McCloy had argued that her clients were too poor to challenge the LNIC in court. Her attempts to get government to intervene in the dispute failed. The Directorate on Corruption and Economic Offences (DCEO) declined to investigate the matter on the basis that it did not fall within its scope of work. McCloy had told the DCEO in her 2007 letter that she suspected that the Motor Vehicle Insurance Order of 1989 was being misused to benefit the LNIC. “We have reason to believe that the administration of this order is practised in the most corrupt and unfair manner which warrants your intervention to avoid more suffering to those it affects,” McCloy said in the letter. McCloy said the LNIC wrongfully declined to pay or settle 250 claims of her clients “under the cover of a legal technicality”.
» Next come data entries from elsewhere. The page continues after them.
(* ===== verification/Uring.v ===== *)
(** * The io_uring transport ([onced-uring/src/main.rs])

    A socket is what its reads give, in order: [Ok] of some bytes (none when the
    peer has closed) or an error; past the end of the list the peer has closed.
    Connecting to the backend and writing to it is behind the class [Sockets].
    A parser that panics ends the task; that is kept apart from the errors that
    the loops inspect.  The runtime, the accept loop and the listening socket
    are not part of the model. *)

From S2P Require Import Prelude Machine Str Decimal BTreeMap HashMap Types Store Engine Hash Codec Abuse.
From S2P Require Import Http HttpSpec Gateway GatewaySpec Router Async.

Definition LEASE_MS : Z := 30000.
Definition MAX_REQUEST : Z := 256 * 1024.

(** ** The router of [main] *)

Definition env_threads (env : string -> option string) (cpus : option Z) : Z :=
  match (v ← env "ONCED_THREADS"%string; n ← parse_usize v; if 0 <? n then Some n else None) with
  | Some n => n
  | None => default 1 cpus
  end.

(** One shard and one rule set per thread; [None] is the panic of the
    constructor. *)
Definition uring_router `{!HashOrder IdempotencyKey} (env : string -> option string) (cpus : option Z)
  : option (Router MemoryStore NoopUpstream) :=
  let threads := Z.to_nat (env_threads env cpus) in
  let shards := replicate threads (Gateway_new (Engine.new MemoryStore_new LEASE_MS) RuleSet_new MkNoop) in
  let abuse := replicate threads RuleSet_new in
  Router_new shards abuse MkNoop.

(** ** Reading a request *)

Definition Reads : Type := list (result (list byte) unit).

Inductive ServeError := ReadFailed | Panicked.

(** The loop of [read_request] with the bytes accumulated so far. *)
Fixpoint read_request (acc : list byte) (reads : Reads) : result (option Request) ServeError :=
  match reads with
  | [] => Ok None
  | Err _ :: _ => Err ReadFailed
  | Ok chunk :: reads =>
      if bool_decide (chunk = []) then Ok None
      else
        let acc := acc ++ chunk in
        match parse_request acc with
        | Ok (Some (request, _)) => Ok (Some request)
        | Ok None => Ok None
        | Err CapacityOverflow => Err Panicked
        | Err _ => if len acc <? MAX_REQUEST then read_request acc reads else Ok None
        end
  end.

(** ** Forwarding *)

(** Connect to an address and write the bytes: [None] if either fails, else the
    reads of the reply. *)
Class Sockets (N : Type) := connect_write : N -> string -> list byte -> option Reads * N.

(** Read until the peer closes. *)
Fixpoint read_all (acc : list byte) (reads : Reads) : result (list byte) unit :=
  match reads with
  | [] => Ok acc
  | Err _ :: _ => Err tt
  | Ok chunk :: reads => if bool_decide (chunk = []) then Ok acc else read_all (acc ++ chunk) reads
  end.

Section transport.
Context {S N : Type} `{Store S} `{!Sockets N} `{!HashOrder string}.
Context (hash : string -> Z).
Implicit Types R : Router S NoopUpstream.

(** [None] is the panic of the parser. *)
Definition uring_forward (backend : string) (request : Request) (n : N) : option (result Response unit * N) :=
  let (sent, n) := connect_write n backend (write_request request) in
  match sent with
  | None => Some (Err tt, n)
  | Some reads =>
      match read_all [] reads with
      | Err _ => Some (Err tt, n)
      | Ok acc =>
          match parse_response acc with
          | Ok (response, _) => Some (Ok response, n)
          | Err CapacityOverflow => None
          | Err _ => Some (Err tt, n)
          end
      end
  end.

(** The bytes sent to the client (none if the connection is just closed), the
    router and the network. *)
Definition serve_connection R (backend : string) (n : N) (reads : Reads) (now_ms : Z)
  : result (list byte * Router S NoopUpstream * N) ServeError :=
  match read_request [] reads with
  | Err e => Err e
  | Ok None => Ok ([], R, n)
  | Ok (Some request) =>
      match router_handle_async hash R request now_ms (uring_forward backend request) n with
      | None => Err Panicked
      | Some (response, R, n) => Ok (write_response response, R, n)
      end
  end.

(** What the connection does with a request that has been read. *)
Definition served R (backend : string) (n : N) (request : Request) (now_ms : Z)
  : result (list byte * Router S NoopUpstream * N) ServeError :=
  match router_handle_async hash R request now_ms (uring_forward backend request) n with
  | None => Err Panicked
  | Some (response, R, n) => Ok (write_response response, R, n)
  end.

Lemma serve_read R backend n reads request now :
  read_request [] reads = Ok (Some request) ->
  serve_connection R backend n reads now = served R backend n request now.
Proof. intros E. unfold serve_connection. by rewrite E. Qed.

(** ** Fragmented bodies *)

(** What [write_request] sends before the body. *)
Definition request_head (r : Request) : list byte :=
  request_line (method r) (target r) ++ CRLF ++ mjoin (map header_line (req_headers (received r))) ++ CRLF.

Lemma write_request_head r : write_request r = request_head r ++ req_body r.
Proof. rewrite write_request_eq. unfold request_head. by rewrite <- !app_assoc. Qed.

Lemma parse_head_body r x :
  wf_request r -> parse_request (request_head r ++ x) = with_body (method r) (target r) (req_headers (received r)) x.
Proof.
  intros Hr. pose proof Hr as (Hm & Ht & _). unfold request_head. rewrite <- !app_assoc.
  apply parse_request_head; [done..|]. by apply received_headers_wf.
Qed.

Lemma parse_partial_body r x y :
  wf_request r -> x ++ y = req_body r -> y <> [] -> parse_request (request_head r ++ x) = Err UnexpectedEof.
Proof.
  intros Hr Hxy Hy. rewrite parse_head_body by done. destruct Hr as (_ & _ & _ & Hb). unfold with_body.
  rewrite received_length, <- Hxy by done. rewrite <- Hxy in Hb. unfold read_body, read_exact, len in *.
  rewrite (proj2 (Z.ltb_ge _ _) Hb). rewrite length_app. destruct y as [|b y]; [done|]. simpl length.
  rewrite (proj2 (Z.ltb_lt _ _)) by lia. by rewrite (proj2 (Z.leb_gt _ _)) by lia.
Qed.

(** One read that ends in the body: the request is complete, or the loop goes on. *)
Lemma read_piece r acc c b y reads :
  wf_request r -> len (write_request r) <= MAX_REQUEST ->
  c <> [] -> acc ++ c = request_head r ++ b -> b ++ y = req_body r ->
  read_request acc (Ok c :: reads) =
  if bool_decide (y = []) then Ok (Some (received r)) else read_request (request_head r ++ b) reads.
Proof.
  intros Hr Hl Hc Hacc Hb. cbn [read_request]. rewrite bool_decide_false, Hacc by done.
  rewrite write_request_head in Hl. case_bool_decide as Hy.
  - subst y. rewrite app_nil_r in Hb. rewrite Hb, <- write_request_head.
    rewrite <- (app_nil_r (write_request r)). by rewrite parse_written_request.
  - rewrite (parse_partial_body r b y) by done. rewrite (proj2 (Z.ltb_lt _ _)); [done|].
    rewrite <- Hb in Hl. unfold len in *. rewrite !length_app in *. destruct y; [done|]. simpl in Hl. lia.
Qed.

Lemma read_fragments r acc c b chunks more :
  wf_request r -> len (write_request r) <= MAX_REQUEST ->
  c <> [] -> acc ++ c = request_head r ++ b -> Forall (fun c => c <> []) chunks -> b ++ mjoin chunks = req_body r ->
  read_request acc (Ok c :: map Ok chunks ++ more) = Ok (Some (received r)).
Proof.
  intros Hr Hl Hc Hacc Hcs. revert acc c b Hc Hacc. induction Hcs as [|c' chunks Hc' Hcs IH]; intros acc c b Hc Hacc Hb;
    rewrite (read_piece r acc c b _ _ Hr Hl Hc Hacc Hb); case_bool_decide as Hy; try done.
  change (mjoin (c' :: chunks)) with (c' ++ mjoin chunks) in Hb. cbn [map app].
  apply (IH _ c' (b ++ c')); [done | by rewrite app_assoc | by rewrite <- app_assoc].
Qed.

(** A body that arrives in pieces is reassembled.  When a well-formed
    request of at most [MAX_REQUEST] bytes arrives with its whole head in the
    first read and its body cut anywhere into further reads, the connection
    serves exactly that request, whatever follows it. *)
Theorem uring_body_fragments R backend n r b chunks more now :
  wf_request r -> len (write_request r) <= MAX_REQUEST ->
  Forall (fun c => c <> []) chunks -> b ++ mjoin chunks = req_body r ->
  serve_connection R backend n (Ok (request_head r ++ b) :: map Ok chunks ++ more) now =
  served R backend n (received r) now.
Proof.
  intros Hr Hl Hc Hb. apply serve_read, (read_fragments r [] _ b); [done | done | | done..].
  unfold request_head, request_line. by destruct (str_bytes (method r)).
Qed.

(** ** Fragmented heads *)

(** C31: a head that arrives in pieces is cut short.  When the first read of a
    well-formed request ends after some header lines, none of them Content-Length,
    the connection does not wait for the rest: it serves at once the request with
    just those headers and no body, whatever is still to come.  If the
    Idempotency-Key is not among them (on a sound router, the path is not
    operational and the abuse stage lets it pass), that request is forwarded to the
    backend, the backend's answer is sent to the client (502 if the call fails;
    nothing if parsing the answer panics), and no engine records anything, so a
    retry reaches the backend again. *)
Theorem uring_head_truncated R backend n r hs hs' more now :
  wf_request r -> req_headers (received r) = hs ++ hs' -> find_header "content-length" hs = None ->
  let chunk := request_line (method r) (target r) ++ CRLF ++ mjoin (map header_line hs) in
  let cut := MkRequest (method r) (target r) hs [] in
  chunk `prefix_of` write_request r /\
  serve_connection R backend n (Ok chunk :: more) now = served R backend n cut now /\
  (find_header "idempotency-key" hs = None -> router_ok R -> operational_response R cut = None ->
   abuse_denial hash R cut now = None ->
   match uring_forward backend cut n with
   | None => serve_connection R backend n (Ok chunk :: more) now = Err Panicked
   | Some (res, n') =>
       exists R', serve_connection R backend n (Ok chunk :: more) now =
           Ok (write_response (match res with Ok response => response | Err _ => bad_gateway end), R', n') /\
         map engine (shards R') = map engine (shards R)
   end).
Proof.
  intros Hr Hhs Hcl chunk cut. pose proof (received_headers_wf r Hr) as Hwf. rewrite Hhs in Hwf.
  apply Forall_app in Hwf as [Hwf _]. pose proof Hr as (Hm & Ht & _).
  assert (serve_connection R backend n (Ok chunk :: more) now = served R backend n cut now) as Es.
  { apply serve_read. cbn [read_request]. rewrite bool_decide_false
      by (unfold chunk, request_line; by destruct (str_bytes (method r))).
    cbn [app]. unfold chunk. rewrite parse_request_cut by done. unfold with_body, content_length_of.
    by rewrite Hcl. }
  split_and!; [|exact Es|].
  - rewrite write_request_eq, Hhs, map_app, join_app. unfold chunk. do 2 apply prefix_app.
    rewrite <- !app_assoc. by apply prefix_app_r.
  - intros Hk Hok Hop Hden. rewrite Es. unfold served.
    pose proof (async_keyless hash R cut now (uring_forward backend cut) n Hok Hk Hop Hden) as Ha.
    destruct (uring_forward backend cut n) as [[res n']|]; [|by rewrite Ha].
    destruct Ha as (R' & -> & He). by exists R'.
Qed.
She claimed that the LNIC received all the necessary information on time but “deliberately withheld settlement till prescription date”. McCloy wanted the DCEO to investigate allegations that Webber Newdigate was helping LNIC to avoid paying compensation to third-party motor vehicle accident victims. She requested an audit of amounts the insurance company had paid Webber Newdigate. “What were they paid for? Could it be for having saved LNIC money?” McCloy wrote. “We see no reason why only Webber and LNIC should benefit from the fund in cases where they have not performed their duty as expected or as prescribed by the relevant law, while the injured persons get no compensation at all.”

McCloy complained that LNIC left the claims to expire and alleged that summons should have been issued earlier before the expiry date as prescribed by the law. “This is most unreasonable since this law was passed to make settlement of claims easier without having to resort to courts unless it is necessary,” she said. “It is most unfair bearing in mind the fact that going to court requires money. “Most claimants cannot afford this expense while LNIC have a huge fund at their disposal from which their legal representatives are paid for every step they take, every letter they write and every court appearance. “In this circumstance why can’t victims of motor vehicle accidents draw from the same fund to defend? “How else can they afford to go to court?” McCloy said in some cases summons were issued to stay claims’ expiry dates but victims could not afford to pay further fees to continue their cases, Webber Newdigate sued them for cost of suit.

“If your investigations should reveal that LNIC and Webber have been acting properly, fairly, justly, in good faith and in compliance with the law and with the best interests of motor vehicle victims, then it would mean the law itself is not just,” McCloy added. The audit was never done. LNIC officials could not be reached for a comment at the time of going to print.